Produce as output only the lines below starting at the line with "(** The loop" and continuing through the line with "as (d & Hd'", each one exactly as written.

─── THE DATA ───

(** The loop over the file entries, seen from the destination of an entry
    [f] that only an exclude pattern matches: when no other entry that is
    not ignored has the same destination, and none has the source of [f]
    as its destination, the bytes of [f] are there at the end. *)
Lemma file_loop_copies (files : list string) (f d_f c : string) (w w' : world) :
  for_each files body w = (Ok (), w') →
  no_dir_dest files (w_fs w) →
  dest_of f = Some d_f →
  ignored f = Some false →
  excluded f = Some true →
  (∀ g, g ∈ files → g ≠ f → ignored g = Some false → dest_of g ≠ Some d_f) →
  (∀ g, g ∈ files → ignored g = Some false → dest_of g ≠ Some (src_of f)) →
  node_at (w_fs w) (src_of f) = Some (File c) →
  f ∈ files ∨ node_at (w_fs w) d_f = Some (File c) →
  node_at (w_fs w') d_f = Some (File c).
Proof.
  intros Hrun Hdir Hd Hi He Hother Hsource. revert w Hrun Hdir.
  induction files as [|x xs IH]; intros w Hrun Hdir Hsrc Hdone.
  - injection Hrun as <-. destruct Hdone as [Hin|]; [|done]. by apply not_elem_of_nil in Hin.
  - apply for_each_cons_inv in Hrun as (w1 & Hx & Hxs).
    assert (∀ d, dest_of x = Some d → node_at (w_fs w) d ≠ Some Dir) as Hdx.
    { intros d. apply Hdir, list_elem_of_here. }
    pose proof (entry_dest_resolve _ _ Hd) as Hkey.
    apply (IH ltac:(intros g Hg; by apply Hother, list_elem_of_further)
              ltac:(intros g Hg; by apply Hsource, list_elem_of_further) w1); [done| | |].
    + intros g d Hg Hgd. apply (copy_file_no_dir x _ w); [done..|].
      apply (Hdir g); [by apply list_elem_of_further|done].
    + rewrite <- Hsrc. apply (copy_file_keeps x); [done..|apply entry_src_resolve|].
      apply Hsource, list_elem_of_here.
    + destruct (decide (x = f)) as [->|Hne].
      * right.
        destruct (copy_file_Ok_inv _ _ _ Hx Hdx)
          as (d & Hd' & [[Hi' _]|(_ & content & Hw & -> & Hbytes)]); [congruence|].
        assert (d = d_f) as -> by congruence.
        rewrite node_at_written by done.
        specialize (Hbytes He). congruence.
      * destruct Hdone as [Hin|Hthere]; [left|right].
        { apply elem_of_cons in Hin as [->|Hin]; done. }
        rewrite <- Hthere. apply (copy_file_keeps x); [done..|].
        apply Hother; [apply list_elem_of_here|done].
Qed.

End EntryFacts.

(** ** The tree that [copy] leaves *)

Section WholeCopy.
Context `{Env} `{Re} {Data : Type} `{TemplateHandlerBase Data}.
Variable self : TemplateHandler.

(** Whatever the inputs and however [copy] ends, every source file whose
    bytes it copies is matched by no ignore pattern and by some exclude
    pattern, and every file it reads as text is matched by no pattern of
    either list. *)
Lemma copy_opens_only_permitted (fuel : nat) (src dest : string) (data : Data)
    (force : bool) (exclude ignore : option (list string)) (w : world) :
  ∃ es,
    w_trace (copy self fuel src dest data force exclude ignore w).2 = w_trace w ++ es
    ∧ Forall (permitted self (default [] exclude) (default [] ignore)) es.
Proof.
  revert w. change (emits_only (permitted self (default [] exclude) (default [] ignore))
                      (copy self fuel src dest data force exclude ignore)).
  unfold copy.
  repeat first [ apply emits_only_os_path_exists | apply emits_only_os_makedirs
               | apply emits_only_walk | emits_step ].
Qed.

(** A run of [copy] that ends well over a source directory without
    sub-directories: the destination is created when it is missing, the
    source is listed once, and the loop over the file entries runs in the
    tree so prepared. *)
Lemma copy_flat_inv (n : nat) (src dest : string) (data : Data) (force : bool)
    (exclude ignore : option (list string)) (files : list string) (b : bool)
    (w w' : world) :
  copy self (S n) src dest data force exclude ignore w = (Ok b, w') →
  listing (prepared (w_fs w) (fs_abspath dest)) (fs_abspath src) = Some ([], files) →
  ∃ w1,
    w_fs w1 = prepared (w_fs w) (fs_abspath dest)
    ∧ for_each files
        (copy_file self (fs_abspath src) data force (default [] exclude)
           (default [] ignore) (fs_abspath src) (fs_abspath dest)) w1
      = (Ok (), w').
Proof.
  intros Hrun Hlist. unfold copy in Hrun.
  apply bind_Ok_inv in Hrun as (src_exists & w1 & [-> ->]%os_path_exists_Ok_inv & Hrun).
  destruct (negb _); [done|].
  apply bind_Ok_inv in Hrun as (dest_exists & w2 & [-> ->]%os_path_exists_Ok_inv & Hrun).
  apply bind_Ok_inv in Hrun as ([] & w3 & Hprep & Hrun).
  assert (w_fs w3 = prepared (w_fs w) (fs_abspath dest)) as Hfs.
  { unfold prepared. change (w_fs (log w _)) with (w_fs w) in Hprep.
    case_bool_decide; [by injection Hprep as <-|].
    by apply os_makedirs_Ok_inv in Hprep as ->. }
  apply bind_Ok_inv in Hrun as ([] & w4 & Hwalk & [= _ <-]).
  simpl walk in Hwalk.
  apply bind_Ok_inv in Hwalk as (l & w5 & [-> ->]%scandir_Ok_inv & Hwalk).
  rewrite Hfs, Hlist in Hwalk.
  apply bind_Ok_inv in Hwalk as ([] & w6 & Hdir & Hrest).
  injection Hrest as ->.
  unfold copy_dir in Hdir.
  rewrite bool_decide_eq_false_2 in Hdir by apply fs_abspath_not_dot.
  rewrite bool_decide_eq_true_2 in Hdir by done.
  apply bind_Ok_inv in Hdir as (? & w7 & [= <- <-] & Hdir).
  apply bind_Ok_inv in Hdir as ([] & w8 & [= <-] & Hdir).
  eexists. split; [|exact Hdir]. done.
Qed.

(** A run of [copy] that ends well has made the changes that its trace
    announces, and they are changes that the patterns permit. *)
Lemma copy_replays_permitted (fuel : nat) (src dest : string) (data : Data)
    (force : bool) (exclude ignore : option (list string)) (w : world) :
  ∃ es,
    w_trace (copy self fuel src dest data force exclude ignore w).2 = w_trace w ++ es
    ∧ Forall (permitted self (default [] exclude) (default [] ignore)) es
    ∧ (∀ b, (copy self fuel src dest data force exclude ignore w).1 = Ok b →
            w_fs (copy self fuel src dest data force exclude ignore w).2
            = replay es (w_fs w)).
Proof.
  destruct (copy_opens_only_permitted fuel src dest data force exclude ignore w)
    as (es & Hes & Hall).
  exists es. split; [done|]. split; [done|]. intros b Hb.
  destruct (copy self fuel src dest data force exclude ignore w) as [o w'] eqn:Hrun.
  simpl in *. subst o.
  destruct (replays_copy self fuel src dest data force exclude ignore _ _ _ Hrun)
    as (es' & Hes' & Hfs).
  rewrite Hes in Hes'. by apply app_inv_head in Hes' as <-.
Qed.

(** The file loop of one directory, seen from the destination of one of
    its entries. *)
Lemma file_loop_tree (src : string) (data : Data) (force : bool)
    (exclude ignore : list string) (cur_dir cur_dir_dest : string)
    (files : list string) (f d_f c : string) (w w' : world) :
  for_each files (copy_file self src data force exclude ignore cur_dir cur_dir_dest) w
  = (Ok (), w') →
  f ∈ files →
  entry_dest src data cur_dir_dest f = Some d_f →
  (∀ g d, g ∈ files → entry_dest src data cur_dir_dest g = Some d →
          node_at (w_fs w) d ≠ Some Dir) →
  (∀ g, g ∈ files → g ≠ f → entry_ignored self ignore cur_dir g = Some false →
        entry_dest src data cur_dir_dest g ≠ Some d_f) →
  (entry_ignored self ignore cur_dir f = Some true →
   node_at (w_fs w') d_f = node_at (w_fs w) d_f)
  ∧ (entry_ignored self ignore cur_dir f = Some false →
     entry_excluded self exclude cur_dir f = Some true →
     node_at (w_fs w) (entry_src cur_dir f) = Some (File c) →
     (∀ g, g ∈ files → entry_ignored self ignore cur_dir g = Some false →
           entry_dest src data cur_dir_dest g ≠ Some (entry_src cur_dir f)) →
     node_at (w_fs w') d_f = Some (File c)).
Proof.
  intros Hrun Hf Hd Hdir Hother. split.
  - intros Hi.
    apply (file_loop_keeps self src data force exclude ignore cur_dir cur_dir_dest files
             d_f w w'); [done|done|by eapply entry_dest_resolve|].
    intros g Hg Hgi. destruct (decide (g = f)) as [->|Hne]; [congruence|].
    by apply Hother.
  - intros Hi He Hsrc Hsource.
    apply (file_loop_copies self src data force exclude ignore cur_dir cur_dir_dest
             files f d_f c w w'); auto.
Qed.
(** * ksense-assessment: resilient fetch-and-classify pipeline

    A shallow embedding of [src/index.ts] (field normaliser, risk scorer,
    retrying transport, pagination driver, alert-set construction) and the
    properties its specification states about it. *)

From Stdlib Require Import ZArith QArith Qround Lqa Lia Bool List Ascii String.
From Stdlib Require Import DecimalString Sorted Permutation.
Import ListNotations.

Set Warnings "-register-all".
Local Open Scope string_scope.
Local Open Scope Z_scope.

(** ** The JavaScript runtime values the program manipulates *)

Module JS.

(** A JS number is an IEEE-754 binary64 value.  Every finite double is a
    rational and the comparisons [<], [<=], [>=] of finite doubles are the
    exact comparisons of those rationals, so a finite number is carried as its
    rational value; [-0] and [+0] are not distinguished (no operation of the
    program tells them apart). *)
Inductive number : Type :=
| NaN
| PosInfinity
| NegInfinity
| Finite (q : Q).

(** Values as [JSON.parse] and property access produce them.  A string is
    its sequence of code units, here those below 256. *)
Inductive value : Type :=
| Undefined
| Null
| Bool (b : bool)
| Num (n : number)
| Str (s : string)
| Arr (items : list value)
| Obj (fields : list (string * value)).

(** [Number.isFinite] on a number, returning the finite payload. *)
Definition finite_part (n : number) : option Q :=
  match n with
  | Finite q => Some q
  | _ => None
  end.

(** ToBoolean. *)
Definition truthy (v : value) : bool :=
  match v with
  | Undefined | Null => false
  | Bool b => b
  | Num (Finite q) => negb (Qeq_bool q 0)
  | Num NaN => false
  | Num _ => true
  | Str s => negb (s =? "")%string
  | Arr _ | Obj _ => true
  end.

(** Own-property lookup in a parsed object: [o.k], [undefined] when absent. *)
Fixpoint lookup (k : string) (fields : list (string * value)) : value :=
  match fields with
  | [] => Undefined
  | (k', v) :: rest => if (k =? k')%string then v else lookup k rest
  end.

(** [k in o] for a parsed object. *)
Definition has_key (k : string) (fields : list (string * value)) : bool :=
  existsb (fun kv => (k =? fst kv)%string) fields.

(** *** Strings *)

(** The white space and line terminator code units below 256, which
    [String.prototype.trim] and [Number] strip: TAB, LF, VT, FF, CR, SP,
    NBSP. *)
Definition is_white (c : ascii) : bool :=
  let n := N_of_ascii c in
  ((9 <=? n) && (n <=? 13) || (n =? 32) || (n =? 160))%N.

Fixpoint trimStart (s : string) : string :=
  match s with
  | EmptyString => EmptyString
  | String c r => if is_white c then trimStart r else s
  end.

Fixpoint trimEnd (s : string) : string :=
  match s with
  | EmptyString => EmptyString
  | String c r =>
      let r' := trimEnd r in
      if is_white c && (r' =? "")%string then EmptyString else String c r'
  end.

───
─── THE DATA ───

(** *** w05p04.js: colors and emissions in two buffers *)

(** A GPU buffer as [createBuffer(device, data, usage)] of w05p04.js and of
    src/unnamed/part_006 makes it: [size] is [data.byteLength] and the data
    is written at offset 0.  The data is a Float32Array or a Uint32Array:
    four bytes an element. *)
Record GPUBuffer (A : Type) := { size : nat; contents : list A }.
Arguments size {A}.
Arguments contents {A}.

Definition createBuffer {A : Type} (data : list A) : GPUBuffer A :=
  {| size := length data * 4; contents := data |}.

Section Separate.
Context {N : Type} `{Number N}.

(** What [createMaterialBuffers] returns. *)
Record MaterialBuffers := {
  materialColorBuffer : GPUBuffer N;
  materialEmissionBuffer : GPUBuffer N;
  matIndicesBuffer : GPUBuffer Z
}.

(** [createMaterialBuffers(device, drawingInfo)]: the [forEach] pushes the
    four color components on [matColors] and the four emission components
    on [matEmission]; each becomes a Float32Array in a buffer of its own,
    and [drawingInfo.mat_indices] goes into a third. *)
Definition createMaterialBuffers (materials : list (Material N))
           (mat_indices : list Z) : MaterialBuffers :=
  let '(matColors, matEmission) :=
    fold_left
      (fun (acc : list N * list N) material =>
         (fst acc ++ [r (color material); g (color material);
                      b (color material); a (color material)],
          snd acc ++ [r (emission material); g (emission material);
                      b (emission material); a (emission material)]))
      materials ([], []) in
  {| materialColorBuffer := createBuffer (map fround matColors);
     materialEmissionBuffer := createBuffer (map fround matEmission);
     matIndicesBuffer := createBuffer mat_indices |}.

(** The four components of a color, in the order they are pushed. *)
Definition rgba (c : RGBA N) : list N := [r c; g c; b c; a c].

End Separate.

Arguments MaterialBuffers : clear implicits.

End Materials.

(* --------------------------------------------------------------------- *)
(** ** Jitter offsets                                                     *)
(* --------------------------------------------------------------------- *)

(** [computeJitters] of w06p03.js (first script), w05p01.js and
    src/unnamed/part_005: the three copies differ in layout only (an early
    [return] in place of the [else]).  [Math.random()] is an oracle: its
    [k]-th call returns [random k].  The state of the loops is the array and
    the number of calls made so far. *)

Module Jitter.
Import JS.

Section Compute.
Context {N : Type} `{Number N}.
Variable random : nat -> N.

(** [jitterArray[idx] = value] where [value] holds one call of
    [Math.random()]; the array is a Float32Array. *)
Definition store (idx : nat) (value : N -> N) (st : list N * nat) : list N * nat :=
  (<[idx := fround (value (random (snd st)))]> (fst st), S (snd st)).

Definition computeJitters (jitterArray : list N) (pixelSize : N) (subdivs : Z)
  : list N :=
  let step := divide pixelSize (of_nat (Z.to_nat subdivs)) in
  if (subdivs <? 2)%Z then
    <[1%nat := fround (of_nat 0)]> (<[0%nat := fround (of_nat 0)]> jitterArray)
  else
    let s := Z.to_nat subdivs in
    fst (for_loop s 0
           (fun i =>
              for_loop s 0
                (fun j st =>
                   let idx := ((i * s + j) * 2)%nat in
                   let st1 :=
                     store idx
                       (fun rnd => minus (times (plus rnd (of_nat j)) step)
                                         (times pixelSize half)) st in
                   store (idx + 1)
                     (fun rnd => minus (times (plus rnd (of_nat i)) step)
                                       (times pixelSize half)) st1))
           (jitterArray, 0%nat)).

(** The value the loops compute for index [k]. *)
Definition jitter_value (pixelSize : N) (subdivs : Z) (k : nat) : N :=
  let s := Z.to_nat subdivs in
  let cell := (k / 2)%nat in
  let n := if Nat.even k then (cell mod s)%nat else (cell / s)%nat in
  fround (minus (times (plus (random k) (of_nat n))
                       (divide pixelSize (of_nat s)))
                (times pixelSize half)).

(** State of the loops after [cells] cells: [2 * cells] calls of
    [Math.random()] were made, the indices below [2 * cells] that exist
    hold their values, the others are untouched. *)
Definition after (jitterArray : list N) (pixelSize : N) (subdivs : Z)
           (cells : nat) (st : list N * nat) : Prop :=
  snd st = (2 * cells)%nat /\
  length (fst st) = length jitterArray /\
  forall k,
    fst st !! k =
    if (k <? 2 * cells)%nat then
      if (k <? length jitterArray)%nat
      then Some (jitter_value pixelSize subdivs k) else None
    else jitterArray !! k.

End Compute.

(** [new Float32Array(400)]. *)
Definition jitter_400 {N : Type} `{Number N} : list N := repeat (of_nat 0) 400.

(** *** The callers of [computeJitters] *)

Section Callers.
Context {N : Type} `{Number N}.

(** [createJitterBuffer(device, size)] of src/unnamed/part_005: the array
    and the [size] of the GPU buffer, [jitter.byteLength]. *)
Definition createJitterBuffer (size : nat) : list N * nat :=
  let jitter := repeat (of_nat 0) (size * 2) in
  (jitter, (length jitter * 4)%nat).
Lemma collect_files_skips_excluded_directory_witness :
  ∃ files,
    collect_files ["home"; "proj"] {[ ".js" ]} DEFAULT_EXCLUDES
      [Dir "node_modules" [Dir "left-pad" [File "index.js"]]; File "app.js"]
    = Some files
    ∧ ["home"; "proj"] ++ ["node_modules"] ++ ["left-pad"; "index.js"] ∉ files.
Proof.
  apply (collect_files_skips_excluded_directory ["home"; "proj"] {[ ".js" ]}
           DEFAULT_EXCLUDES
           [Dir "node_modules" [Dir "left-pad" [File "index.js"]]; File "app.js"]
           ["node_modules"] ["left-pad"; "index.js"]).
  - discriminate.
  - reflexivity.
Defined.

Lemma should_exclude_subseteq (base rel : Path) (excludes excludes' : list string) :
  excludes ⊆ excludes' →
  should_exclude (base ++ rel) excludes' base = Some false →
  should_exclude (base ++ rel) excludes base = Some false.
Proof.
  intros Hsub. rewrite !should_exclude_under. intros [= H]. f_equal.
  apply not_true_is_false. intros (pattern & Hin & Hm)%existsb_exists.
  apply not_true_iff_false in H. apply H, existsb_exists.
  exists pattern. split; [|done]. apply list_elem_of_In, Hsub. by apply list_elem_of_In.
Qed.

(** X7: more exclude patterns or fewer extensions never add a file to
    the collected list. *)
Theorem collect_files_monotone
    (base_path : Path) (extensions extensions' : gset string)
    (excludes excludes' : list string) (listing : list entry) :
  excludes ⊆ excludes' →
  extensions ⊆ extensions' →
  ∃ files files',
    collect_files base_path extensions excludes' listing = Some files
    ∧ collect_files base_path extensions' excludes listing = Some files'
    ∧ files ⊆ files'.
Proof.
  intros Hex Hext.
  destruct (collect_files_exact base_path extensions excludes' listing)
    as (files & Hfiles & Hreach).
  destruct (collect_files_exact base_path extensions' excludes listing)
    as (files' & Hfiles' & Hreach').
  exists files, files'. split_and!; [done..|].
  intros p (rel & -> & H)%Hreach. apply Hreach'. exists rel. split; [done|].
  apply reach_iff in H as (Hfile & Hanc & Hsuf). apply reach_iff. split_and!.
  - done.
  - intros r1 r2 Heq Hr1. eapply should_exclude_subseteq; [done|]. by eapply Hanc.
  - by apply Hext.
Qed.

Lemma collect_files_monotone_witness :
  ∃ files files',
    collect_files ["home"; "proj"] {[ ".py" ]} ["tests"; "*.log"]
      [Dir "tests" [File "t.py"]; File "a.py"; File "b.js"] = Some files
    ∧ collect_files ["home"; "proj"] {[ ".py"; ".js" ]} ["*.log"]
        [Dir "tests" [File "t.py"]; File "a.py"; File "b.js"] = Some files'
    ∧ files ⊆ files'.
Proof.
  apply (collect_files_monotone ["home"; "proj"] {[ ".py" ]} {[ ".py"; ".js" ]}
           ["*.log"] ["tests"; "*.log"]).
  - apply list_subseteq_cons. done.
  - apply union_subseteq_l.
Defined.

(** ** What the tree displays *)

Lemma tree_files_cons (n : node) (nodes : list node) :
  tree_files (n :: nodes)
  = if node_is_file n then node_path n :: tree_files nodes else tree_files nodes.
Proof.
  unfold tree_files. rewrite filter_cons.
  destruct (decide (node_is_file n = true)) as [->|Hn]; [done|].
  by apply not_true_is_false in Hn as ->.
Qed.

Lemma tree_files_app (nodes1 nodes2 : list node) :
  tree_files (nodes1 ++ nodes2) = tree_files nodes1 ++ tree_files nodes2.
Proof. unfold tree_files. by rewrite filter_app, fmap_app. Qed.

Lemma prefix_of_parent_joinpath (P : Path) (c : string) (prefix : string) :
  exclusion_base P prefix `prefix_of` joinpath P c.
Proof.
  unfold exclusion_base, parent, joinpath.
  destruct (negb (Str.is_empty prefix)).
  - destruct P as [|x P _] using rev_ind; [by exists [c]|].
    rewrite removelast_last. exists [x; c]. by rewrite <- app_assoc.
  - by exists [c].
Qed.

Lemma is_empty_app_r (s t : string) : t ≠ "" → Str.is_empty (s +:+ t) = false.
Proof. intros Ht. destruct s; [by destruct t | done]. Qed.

───

• [SOLVED EXERCISE]
(** The loop over the file entries, seen from the destination of an entry
    [f] that only an exclude pattern matches: when no other entry that is
    not ignored has the same destination, and none has the source of [f]
    as its destination, the bytes of [f] are there at the end. *)
Lemma file_loop_copies (files : list string) (f d_f c : string) (w w' : world) :
  for_each files body w = (Ok (), w') →
  no_dir_dest files (w_fs w) →
  dest_of f = Some d_f →
  ignored f = Some false →
  excluded f = Some true →
  (∀ g, g ∈ files → g ≠ f → ignored g = Some false → dest_of g ≠ Some d_f) →
  (∀ g, g ∈ files → ignored g = Some false → dest_of g ≠ Some (src_of f)) →
  node_at (w_fs w) (src_of f) = Some (File c) →
  f ∈ files ∨ node_at (w_fs w) d_f = Some (File c) →
  node_at (w_fs w') d_f = Some (File c).
Proof.
  intros Hrun Hdir Hd Hi He Hother Hsource. revert w Hrun Hdir.
  induction files as [|x xs IH]; intros w Hrun Hdir Hsrc Hdone.
  - injection Hrun as <-. destruct Hdone as [Hin|]; [|done]. by apply not_elem_of_nil in Hin.
  - apply for_each_cons_inv in Hrun as (w1 & Hx & Hxs).
    assert (∀ d, dest_of x = Some d → node_at (w_fs w) d ≠ Some Dir) as Hdx.
    { intros d. apply Hdir, list_elem_of_here. }
    pose proof (entry_dest_resolve _ _ Hd) as Hkey.
    apply (IH ltac:(intros g Hg; by apply Hother, list_elem_of_further)
              ltac:(intros g Hg; by apply Hsource, list_elem_of_further) w1); [done| | |].
    + intros g d Hg Hgd. apply (copy_file_no_dir x _ w); [done..|].
      apply (Hdir g); [by apply list_elem_of_further|done].
    + rewrite <- Hsrc. apply (copy_file_keeps x); [done..|apply entry_src_resolve|].
      apply Hsource, list_elem_of_here.
    + destruct (decide (x = f)) as [->|Hne].
      * right.
        destruct (copy_file_Ok_inv _ _ _ Hx Hdx)
          as (d & Hd' & [[Hi' _]|(_ & content & Hw & -> & Hbytes)]); [congruence|].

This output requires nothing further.